[Stored data entries]
(* ===== verification/UsageBilling.v ===== *)
(** * Usage billing

    [service/usage_billing.go], [repository/usage_billing_repo.go], the retention of claims in
    [repository/dashboard_aggregation_repo.go] and [service/batch_image_billing_hold.go].

    A billable request is applied in one transaction: it claims its (request, API key) pair
    and charges the subscription, the balance, the quotas of the key and of the account.  The
    cost of a batch of images is held back first and captured or released later, each step in
    such a transaction. *)

From Stdlib Require Import SpecFloat.
From stdpp Require Import pretty.
From S2P Require Import Prelude GoStrings GoFloat GoTime GoCrypto Programs Transactions BillingTables.

#[local] Open Scope Z_scope.

Inductive bill_error :=
  | ErrUsageBillingRequestIDRequired
  | ErrUsageBillingRequestConflict
  | ErrSubscriptionNotFound
  | ErrUserNotFound
  | ErrAccountNotFound
  | ErrBatchImageInsufficientBalance
  | ErrBatchImageSettlementCostExceedsHold
  | ErrFrozenBalanceInsufficient
  | ErrDatabase.

#[export] Instance bill_error_eq_dec : EqDecision bill_error.
Proof. solve_decision. Defined.

(** ** Numbers *)

(** [math.Round]: half away from zero. *)
Definition fround (x : float64) : float64 :=
  match x with
  | S754_finite s m e =>
    if 0 <=? e then x
    else
      let n := (2 * Zpos m + 2 ^ (- e)) / (2 * 2 ^ (- e)) in
      if n =? 0 then S754_zero s else binary_normalize 53 1024 (if s then - n else n) 0 s
  | _ => x
  end.

Definition ten10 : float64 := float_of_Z 10000000000.

Definition quantizeUsageBillingAmount (value : float64) : float64 :=
  if IsNaN value || IsInf value || feq value fzero then value
  else fdiv (fround (fmul value ten10)) ten10.

Fixpoint zeros (n : nat) : string := match n with O => "" | S n => "0" +:+ zeros n end.

Definition padded (n : nat) (s : string) : string := zeros (n - String.length s) +:+ s.

(** [%0.10f]: ten decimals of the exact value, half to even. *)
Definition fixed10 (x : float64) : string :=
  let digits (s : bool) (num den : Z) : string :=
    let q := num * 10 ^ 10 / den in
    let r := (num * 10 ^ 10) mod den in
    let q := if (den <? 2 * r) || ((2 * r =? den) && Z.odd q) then q + 1 else q in
    (if s then "-" else "") +:+ pretty (q / 10 ^ 10) +:+ "." +:+ padded 10 (pretty (q mod 10 ^ 10)) in
  match x with
  | S754_nan => "NaN"
  | S754_infinity s => if s then "-Inf" else "+Inf"
  | S754_zero s => digits s 0 1
  | S754_finite s m e => if 0 <=? e then digits s (Zpos m * 2 ^ e) 1 else digits s (Zpos m) (2 ^ (- e))
  end.

Example fixed10_cases :
  fixed10 (fdiv (float_of_Z 1) (float_of_Z 3)) = "0.3333333333" /\
  fixed10 (float_of_Z (-12)) = "-12.0000000000" /\ fixed10 fzero = "0.0000000000" /\
  quantizeUsageBillingAmount (fdiv (float_of_Z 1) (float_of_Z 3)) = fdiv (float_of_Z 3333333333) ten10 /\
  fround (fdiv (float_of_Z (-5)) (float_of_Z 2)) = float_of_Z (-3).
Proof. vm_compute. auto 6. Qed.

(** ** Commands *)

Record UsageBillingCommand := MkCommand {
  RequestID : string;
  APIKeyID : Z;
  RequestFingerprint : string;
  RequestPayloadHash : string;
  UserID : Z;
  AccountID : Z;
  SubscriptionID : option Z;
  AccountType : string;
  AccountPlatform : string;
  Model : string;
  ServiceTier : string;
  ReasoningEffort : string;
  BillingType : Z;
  InputTokens : Z;
  OutputTokens : Z;
  CacheCreationTokens : Z;
  CacheReadTokens : Z;
  ImageCount : Z;
  MediaType : string;
  BalanceCost : float64;
  SubscriptionCost : float64;
  APIKeyQuotaCost : float64;
  APIKeyRateLimitCost : float64;
  AccountQuotaCost : float64
}.

#[export] Instance eta_UsageBillingCommand : Eta UsageBillingCommand := fun c =>
  MkCommand (RequestID c) (APIKeyID c) (RequestFingerprint c) (RequestPayloadHash c) (UserID c) (AccountID c)
    (SubscriptionID c) (AccountType c) (AccountPlatform c) (Model c) (ServiceTier c) (ReasoningEffort c)
    (BillingType c) (InputTokens c) (OutputTokens c) (CacheCreationTokens c) (CacheReadTokens c)
    (ImageCount c) (MediaType c) (BalanceCost c) (SubscriptionCost c) (APIKeyQuotaCost c)
    (APIKeyRateLimitCost c) (AccountQuotaCost c).

Fixpoint sepBy (l : list string) : string :=
  match l with [] => "" | [s] => s | s :: l => s +:+ "|" +:+ sepBy l end.

Definition valueOrZero (v : option Z) : Z := default 0 v.

(** The payload hash is appended when there is one. *)
Definition withPayloadHash (raw payloadHash : string) : string :=
  if TrimSpace payloadHash =s "" then raw else raw +:+ "|" +:+ TrimSpace payloadHash.

Definition fingerprintText (c : UsageBillingCommand) : string :=
  withPayloadHash
    (sepBy [pretty (UserID c); pretty (AccountID c); pretty (APIKeyID c); TrimSpace (AccountType c);
            TrimSpace (Model c); TrimSpace (ServiceTier c); TrimSpace (ReasoningEffort c);
            pretty (BillingType c); pretty (InputTokens c); pretty (OutputTokens c);
            pretty (CacheCreationTokens c); pretty (CacheReadTokens c); pretty (ImageCount c);
            TrimSpace (MediaType c); pretty (valueOrZero (SubscriptionID c)); fixed10 (BalanceCost c);
            fixed10 (SubscriptionCost c); fixed10 (APIKeyQuotaCost c); fixed10 (APIKeyRateLimitCost c);
            fixed10 (AccountQuotaCost c)])
    (RequestPayloadHash c).

Definition buildUsageBillingFingerprint (c : UsageBillingCommand) : string := sha256_hex (fingerprintText c).

Definition Normalize (c : UsageBillingCommand) : UsageBillingCommand :=
  let c := c <| RequestID := TrimSpace (RequestID c) |>
             <| BalanceCost := quantizeUsageBillingAmount (BalanceCost c) |>
             <| SubscriptionCost := quantizeUsageBillingAmount (SubscriptionCost c) |>
             <| APIKeyQuotaCost := quantizeUsageBillingAmount (APIKeyQuotaCost c) |>
             <| APIKeyRateLimitCost := quantizeUsageBillingAmount (APIKeyRateLimitCost c) |>
             <| AccountQuotaCost := quantizeUsageBillingAmount (AccountQuotaCost c) |> in
  if TrimSpace (RequestFingerprint c) =s ""
  then c <| RequestFingerprint := buildUsageBillingFingerprint c |> else c.

Definition HashUsageRequestPayload (payload : string) : string :=
  if payload =s "" then "" else sha256_hex payload.

Record BatchImageBalanceHoldCommand := MkHoldCommand {
  h_RequestID : string;
  h_APIKeyID : Z;
  h_RequestFingerprint : string;
  h_RequestPayloadHash : string;
  h_UserID : Z;
  h_BatchID : string;
  h_HoldAmount : float64;
  h_ActualAmount : float64
}.

#[export] Instance eta_HoldCommand : Eta BatchImageBalanceHoldCommand := fun c =>
  MkHoldCommand (h_RequestID c) (h_APIKeyID c) (h_RequestFingerprint c) (h_RequestPayloadHash c)
    (h_UserID c) (h_BatchID c) (h_HoldAmount c) (h_ActualAmount c).

Definition buildBatchImageBalanceHoldFingerprint (c : BatchImageBalanceHoldCommand) : string :=
  sha256_hex (withPayloadHash
    (sepBy [pretty (h_UserID c); pretty (h_APIKeyID c); TrimSpace (h_BatchID c); fixed10 (h_HoldAmount c);
            fixed10 (h_ActualAmount c)])
    (h_RequestPayloadHash c)).

Definition NormalizeHold (c : BatchImageBalanceHoldCommand) : BatchImageBalanceHoldCommand :=
  let c := c <| h_RequestID := TrimSpace (h_RequestID c) |> <| h_BatchID := TrimSpace (h_BatchID c) |> in
  if TrimSpace (h_RequestFingerprint c) =s ""
  then c <| h_RequestFingerprint := buildBatchImageBalanceHoldFingerprint c |> else c.

Record UsageBillingApplyResult := MkApplyResult {
  Applied : bool;
  APIKeyQuotaExhausted : bool;
  NewBalance : option float64;
  BalanceOverdrafted : bool;
  QuotaState : option AccountQuotaState
}.

#[export] Instance eta_ApplyResult : Eta UsageBillingApplyResult := fun r =>
  MkApplyResult (Applied r) (APIKeyQuotaExhausted r) (NewBalance r) (BalanceOverdrafted r) (QuotaState r).

Record BatchImageBalanceHoldResult := MkHoldResult {
  hr_Applied : bool;
  hr_NewBalance : option float64;
  hr_FrozenBalance : option float64
}.

Definition notApplied : UsageBillingApplyResult := MkApplyResult false false None false None.
Definition emptyHoldResult : BatchImageBalanceHoldResult := MkHoldResult false None None.

(** ** Programs *)

(** What a transaction is for. *)
Inductive bill_op :=
  | OpApply (cmd : UsageBillingCommand)
  | OpReserve (cmd : BatchImageBalanceHoldCommand)
  | OpCapture (cmd : BatchImageBalanceHoldCommand)
  | OpRelease (cmd : BatchImageBalanceHoldCommand)
  | OpJob (batchID : string).

Record BatchProviderStatus := MkProviderStatus {
  st_InternalState : string;
  st_ProviderOutputRef : string;
  st_ErrorCode : string;
  st_ErrorMessage : string
}.

Record BatchProviderJob := MkProviderJob {
  pj_ProviderJobName : string;
  pj_ProviderInputRef : string;
  pj_ProviderOutputRef : string
}.

Inductive index_error := IndexOutputMissing | IndexDuplicateCustomID | IndexFailed.

(** Calls to other services; any of them can fail. *)
Inductive bext : Type -> Type :=
  | UnitPrice (batchID : string) : bext float64
  | NextJobID : bext Z
  | ProviderSubmit (batchID : string) : bext (string + BatchProviderJob)
  | ProviderGet (batchID : string) : bext (option BatchProviderStatus)
  | ProviderCancel (batchID : string) : bext unit
  | ProviderCleanup (batchID : string) : bext unit
  | ReadResult (batchID : string) : bext (index_error + Z * Z)
  | Enqueue (batchID : string) : bext unit.

Notation bcall := (call bill_op bstmt bext).
Notation bprog := (prog bcall).
Notation outcome A := (bill_error + A)%type.

Definition exec {R A : Type} (s : bstmt R) (k : R -> bprog (outcome A)) : bprog (outcome A) :=
  let* r := Sql s in match r with Some r => k r | None => Ret (inl ErrDatabase) end.

Definition try {A B : Type} (p : bprog (outcome A)) (f : A -> bprog (outcome B)) : bprog (outcome B) :=
  let! r := p in match r with inl e => Ret (inl e) | inr a => f a end.

(** [true] if the request is new. *)
Definition claimUsageBillingRequest (requestID : string) (apiKeyID : Z) (requestFingerprint : string)
    : bprog (outcome bool) :=
  exec (InsertDedup (requestID, apiKeyID) requestFingerprint) (fun inserted =>
  if inserted then
    exec (SelectArchive (requestID, apiKeyID)) (fun archived =>
    match archived with
    | Some fp =>
      if negb (TrimSpace fp =s TrimSpace requestFingerprint) then Ret (inl ErrUsageBillingRequestConflict)
      else Ret (inr false)
    | None => Ret (inr true)
    end)
  else
    exec (SelectDedup (requestID, apiKeyID)) (fun existing =>
    match existing with
    | None => Ret (inl ErrDatabase)
    | Some fp =>
      if negb (TrimSpace fp =s TrimSpace requestFingerprint) then Ret (inl ErrUsageBillingRequestConflict)
      else Ret (inr false)
    end)).

Definition claimUsageBillingKey (cmd : UsageBillingCommand) : bprog (outcome bool) :=
  claimUsageBillingRequest (RequestID cmd) (APIKeyID cmd) (RequestFingerprint cmd).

**What to work on:** Which lines above carry the string "fdiv"? Copy those lines.

**Solution to the exercise:**
  else fdiv (fround (fmul value ten10)) ten10.
  fixed10 (fdiv (float_of_Z 1) (float_of_Z 3)) = "0.3333333333" /\
  quantizeUsageBillingAmount (fdiv (float_of_Z 1) (float_of_Z 3)) = fdiv (float_of_Z 3333333333) ten10 /\
  fround (fdiv (float_of_Z (-5)) (float_of_Z 2)) = float_of_Z (-3).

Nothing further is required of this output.